(Stored data entries)
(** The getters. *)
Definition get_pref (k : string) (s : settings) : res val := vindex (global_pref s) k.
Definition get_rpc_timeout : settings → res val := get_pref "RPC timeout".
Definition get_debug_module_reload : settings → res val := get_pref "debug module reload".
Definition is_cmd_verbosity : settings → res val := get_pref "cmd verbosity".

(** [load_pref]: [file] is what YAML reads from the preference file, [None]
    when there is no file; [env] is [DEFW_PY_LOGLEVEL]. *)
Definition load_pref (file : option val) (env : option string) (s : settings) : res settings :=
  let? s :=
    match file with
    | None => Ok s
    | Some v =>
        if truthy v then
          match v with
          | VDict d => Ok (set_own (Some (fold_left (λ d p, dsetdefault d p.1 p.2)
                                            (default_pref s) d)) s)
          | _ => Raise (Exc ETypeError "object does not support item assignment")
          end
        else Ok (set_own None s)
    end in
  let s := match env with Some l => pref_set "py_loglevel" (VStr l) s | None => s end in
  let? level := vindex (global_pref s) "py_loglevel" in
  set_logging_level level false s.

**WORK TO COMPLETE**
All lines from the one containing "(** [load_pref]: [file]" to the last line above should be reproduced exactly, and no other lines should be given.

**TASK SOLUTION**
(** [load_pref]: [file] is what YAML reads from the preference file, [None]
    when there is no file; [env] is [DEFW_PY_LOGLEVEL]. *)
Definition load_pref (file : option val) (env : option string) (s : settings) : res settings :=
  let? s :=
    match file with
    | None => Ok s
    | Some v =>
        if truthy v then
          match v with
          | VDict d => Ok (set_own (Some (fold_left (λ d p, dsetdefault d p.1 p.2)
                                            (default_pref s) d)) s)
          | _ => Raise (Exc ETypeError "object does not support item assignment")
          end
        else Ok (set_own None s)
    end in
  let s := match env with Some l => pref_set "py_loglevel" (VStr l) s | None => s end in
  let? level := vindex (global_pref s) "py_loglevel" in
  set_logging_level level false s.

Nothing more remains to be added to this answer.